Tabnine today revealed it has integrated its code completion tool with the GitLab continuous integration/continuous delivery (CI/CD) platform. Tabnine’s platform employs artificial intelligence (AI) to accelerate application development.
Brandon Jung, vice president of ecosystems and business development at Tabnine, said the goal is to make it easier for developers to automatically write code based on custom models created using AI. Those models would reside in the CI/CD platform provided by GitLab. Developers can now create custom models of their private source code, he noted.

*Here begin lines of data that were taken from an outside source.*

Lemma cut_frame_app a b line rest : cut_frame a = Some (line, rest) -> cut_frame (a +:+ b) = Some (line, rest +:+ b).
Proof.
  revert line. induction a as [|c a IH]; intros line H; [done|]. cbn [cut_frame] in H. rewrite append_cons. cbn [cut_frame].
  rewrite <-append_cons.
  destruct (strip_prefix blank_line (String c a)) as [r|] eqn:E.
  - injection H as <- <-. by rewrite (strip_prefix_longer _ _ _ b E).
  - destruct (cut_frame a) as [[l r]|] eqn:Ea; [|done]. injection H as <- <-. rewrite (IH l eq_refl).
    destruct (strip_prefix blank_line (String c a +:+ b)) as [r'|] eqn:E'; [|done]. exfalso.
    pose proof (cut_frame_Some _ _ _ Ea) as ->. apply strip_prefix_Some in E'. unfold blank_line in E, E'.
    rewrite !append_cons, append_nil_l in E'. injection E' as -> E'.
    destruct l as [|c2 l].
    + cbn [strip_prefix] in E. rewrite append_nil_l, append_cons in E. by rewrite !Ascii.eqb_refl in E.
    + rewrite append_cons in E, E'. rewrite append_cons in E'. injection E' as -> E'. cbn [strip_prefix] in E.
      by rewrite !Ascii.eqb_refl in E.
Qed.

Lemma cut_frame_shorter buf line rest : cut_frame buf = Some (line, rest) ->
  (String.length rest < String.length buf)%nat.
Proof. intros ->%cut_frame_Some. rewrite !length_app_str. simpl. lia. Qed.

Lemma frames_out_fuel n m buf : (String.length buf <= n)%nat -> (String.length buf <= m)%nat ->
  frames_out n buf = frames_out m buf.
Proof.
  revert m buf. induction n as [|n IH]; intros m buf Hn Hm.
  { destruct buf; [|simpl in Hn; lia]. by destruct m. }
  destruct m as [|m]; [destruct buf; [done|simpl in Hm; lia]|]. cbn [frames_out].
  destruct (cut_frame buf) as [[line rest]|] eqn:E; [|done].
  apply cut_frame_shorter in E. by rewrite (IH m rest) by lia.
Qed.

(** All complete frames of a buffer. *)
Definition frames (buf : string) : string * string := frames_out (String.length buf) buf.

Lemma frames_unfold buf : frames buf =
  match cut_frame buf with
  | None => ("", buf)
  | Some (line, rest) => (stripDataPrefix line +:+ fst (frames rest), snd (frames rest))
  end.
Proof.
  unfold frames at 1. destruct buf as [|c buf]; [done|]. cbn [String.length frames_out].
  destruct (cut_frame (String c buf)) as [[line rest]|] eqn:E; [|done].
  apply cut_frame_shorter in E. simpl in E. rewrite (frames_out_fuel _ (String.length rest) rest) by lia.
  fold (frames rest). by destruct (frames rest).
Qed.

Lemma frames_app a b : frames (a +:+ b) =
  (fst (frames a) +:+ fst (frames (snd (frames a) +:+ b)), snd (frames (snd (frames a) +:+ b))).
Proof.
  remember (String.length a) as n eqn:Hn. revert a Hn. induction (Nat.lt_wf_0 n) as [n _ IH]. intros a ->.
  rewrite (frames_unfold a). destruct (cut_frame a) as [[line rest]|] eqn:E.
  - rewrite frames_unfold, (cut_frame_app _ b _ _ E). cbn [fst snd].
    rewrite (IH (String.length rest) (cut_frame_shorter _ _ _ E) rest eq_refl). cbn [fst snd].
    by rewrite append_assoc.
  - cbn [fst snd]. rewrite append_nil_l. by destruct (frames (a +:+ b)).
Qed.

Definition join_all (l : list string) : string := foldr String.append "" l.

Lemma split_frames_join n body : (String.length body < n)%nat ->
  join_all (stripDataPrefix <$> split_frames n body) = fst (frames body) +:+ drain (snd (frames body)).
Proof.
  revert body. induction n as [|n IH]; intros body Hn; [lia|]. cbn [split_frames]. rewrite frames_unfold.
  destruct (cut_frame body) as [[line rest]|] eqn:E.
  - rewrite fmap_cons. cbn [join_all foldr fst snd]. fold (join_all (stripDataPrefix <$> split_frames n rest)).
    rewrite IH by (apply cut_frame_shorter in E; lia). by rewrite append_assoc.
  - cbn [fst snd]. rewrite append_nil_l. case_decide as Hb; [by rewrite Hb|]. simpl. by rewrite append_empty_r.
Qed.

(** What the framer has given, and its buffer, after some chunks. *)
Definition push_all (chunks : list string) (buf : string) : string * string :=
  foldl (fun s chunk => let '(out, buf) := push (snd s) chunk in (fst s +:+ out, buf)) ("", buf) chunks.

Lemma push_all_from chunks out buf :
  foldl (fun s chunk => let '(out, buf) := push (snd s) chunk in (fst s +:+ out, buf)) (out, buf) chunks =
  (out +:+ fst (push_all chunks buf), snd (push_all chunks buf)).
Proof.
  unfold push_all. revert out buf. induction chunks as [|c chunks IH]; intros out buf; simpl.
  { by rewrite append_empty_r. }
  destruct (push buf c) as [o b]. rewrite IH, (IH ("" +:+ o)). simpl. by rewrite append_nil_l, append_assoc.
Qed.

Lemma push_all_frames chunks buf : snd (frames buf) = buf ->
  fst (frames buf) = "" -> push_all chunks buf = frames (buf +:+ join_all chunks).
Proof.
  revert buf. induction chunks as [|c chunks IH]; intros buf Hb Ho.
  - simpl. rewrite append_empty_r. unfold push_all. simpl. rewrite (surjective_pairing (frames buf)). by rewrite Hb, Ho.
  - unfold push_all. cbn [foldl fst snd]. change (push buf c) with (frames (buf +:+ c)).
    destruct (frames (buf +:+ c)) as [o b] eqn:E. rewrite push_all_from, append_nil_l.
    assert (forall n a, (String.length a <= n)%nat -> fst (frames (snd (frames a))) = "" /\ snd (frames (snd (frames a))) = snd (frames a)) as Hidem.
    { induction n as [|n IHn]; intros a Ha; [destruct a; [done|simpl in Ha; lia]|].
      rewrite (frames_unfold a). destruct (cut_frame a) as [[line rest]|] eqn:Ea; cbn [snd].
      - apply IHn. apply cut_frame_shorter in Ea. lia.
      - rewrite frames_unfold. by rewrite Ea. }
    destruct (Hidem _ (buf +:+ c) (le_n _)) as [H1 H2]. rewrite E in H1, H2. simpl in H1, H2.
    rewrite IH by done. simpl. rewrite <-append_assoc, (frames_app (buf +:+ c)), E. done.
Qed.

(** C37. However the gateway cuts the stream into chunks, the framer gives, all
    in all, the payloads of the server-sent events of the whole stream. *)
Theorem framer_chunking chunks :
  fst (push_all chunks "") +:+ drain (snd (push_all chunks "")) =
  join_all (stripDataPrefix <$> splitSSEFrames (join_all chunks)).
Proof.
  unfold splitSSEFrames. rewrite split_frames_join by lia.
  by rewrite push_all_frames, append_nil_l.
Qed.

(** ** The exit code *)

(** What sandboxd writes for one payload. *)
Definition wire (s : string) : string := "data: " +:+ s +:+ blank_line.

Lemma cut_frame_line s r : no_char newline s = true -> cut_frame (s +:+ blank_line +:+ r) = Some (s, r).
Proof.
  induction s as [|c s IH]; intros Hs.
  - rewrite append_nil_l. unfold blank_line. rewrite !append_cons, append_nil_l. simpl. done.
  - cbn [no_char] in Hs. apply andb_true_iff in Hs as [Hc Hs]. apply negb_true_iff in Hc.
    rewrite append_cons. cbn [cut_frame]. rewrite (IH Hs).
    assert (strip_prefix blank_line (String c (s +:+ blank_line +:+ r)) = None) as ->; [|done].
    unfold blank_line at 1. cbn [strip_prefix]. destruct (Ascii.eqb_spec newline c) as [<-|Hne]; [|done].
    by rewrite Ascii.eqb_refl in Hc.
Qed.

Lemma frames_wire s r : no_char newline s = true ->
  frames (wire s +:+ r) = (s +:+ fst (frames r), snd (frames r)).
Proof.
  intros Hs. unfold wire. rewrite !append_assoc. rewrite frames_unfold.
  replace ("data: " +:+ s +:+ blank_line +:+ r) with (("data: " +:+ s) +:+ blank_line +:+ r) by (by rewrite append_assoc).
  rewrite cut_frame_line by exact Hs. unfold stripDataPrefix.
  replace (trim_prefix ("data: " +:+ s) "data:") with (" " +:+ s) by done. done.
Qed.

Lemma push_wire s : no_char newline s = true -> push "" (wire s) = (s, "").
Proof.
  intros Hs. change (push "" (wire s)) with (frames ("" +:+ wire s)). rewrite append_nil_l.
  pose proof (frames_wire s "" Hs) as H. rewrite !append_empty_r in H. by rewrite H.
Qed.

Section reading.
Context `{FJ : FrameJSON}.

The Tabnine AI assistant can then be trained on a customer’s private code, style and security best practices that have been defined by an internal DevOps team, added Jung. That assistant, accessible from within a developer’s integrated development environment (IDE), is conversant in 35 programming languages.
The code completion tool doesn’t eliminate the need for developers to write code; instead, it completes code once developers start writing it based on the model stored in the CI/CD platform.
Nima Badiey, vice president of global alliances for GitLab, said the overall goal is to increase developer productivity at a time when organizations are launching more application development initiatives than ever. Many of those applications are being constructed using multiple programming languages that each individual developer may not have equally mastered.
In addition, an AI model will, over time, improve the quality of the code being created, noted Badiey. That should make it easier to review code that is more accurate because it was created with the aid of a machine, he added.
In general, GitLab has been moving to incorporate AI within DevOps workflows. The company last year acquired UnReview, a provider of a tool that uses machine learning algorithms to identify which code reviewers to assign to a project based on both the quality of their previous efforts and their current workloads.
It’s not clear to what degree AI will be pervasively embedded within DevOps workflows. However, it’s now just a matter of time before algorithms are more widely employed. Organizations that employ DevOps today devote significant resources to maintaining platforms that could be simpler to manage if more tasks and processes were automated. In theory, more resources could be then devoted to building applications versus maintaining DevOps platforms.
One way or another, more organizations are moving to increase developer productivity. Developers are both hard to find and retain, so organizations have a vested interest in finding ways to increase the rate at which an existing pool of developers can build applications capable of driving a wider range of digital business transformation initiatives. Of course, an increase in the rate at which applications are developed also has significant implications for the rate at which they might need to be deployed.
Not everyone in IT is, of course, entirely comfortable with AI. Nevertheless, most DevOps organizations are highly committed to automating as many processes as possible. The only thing that will be different going forward is determining to what degree those processes will be automated by humans versus a machine.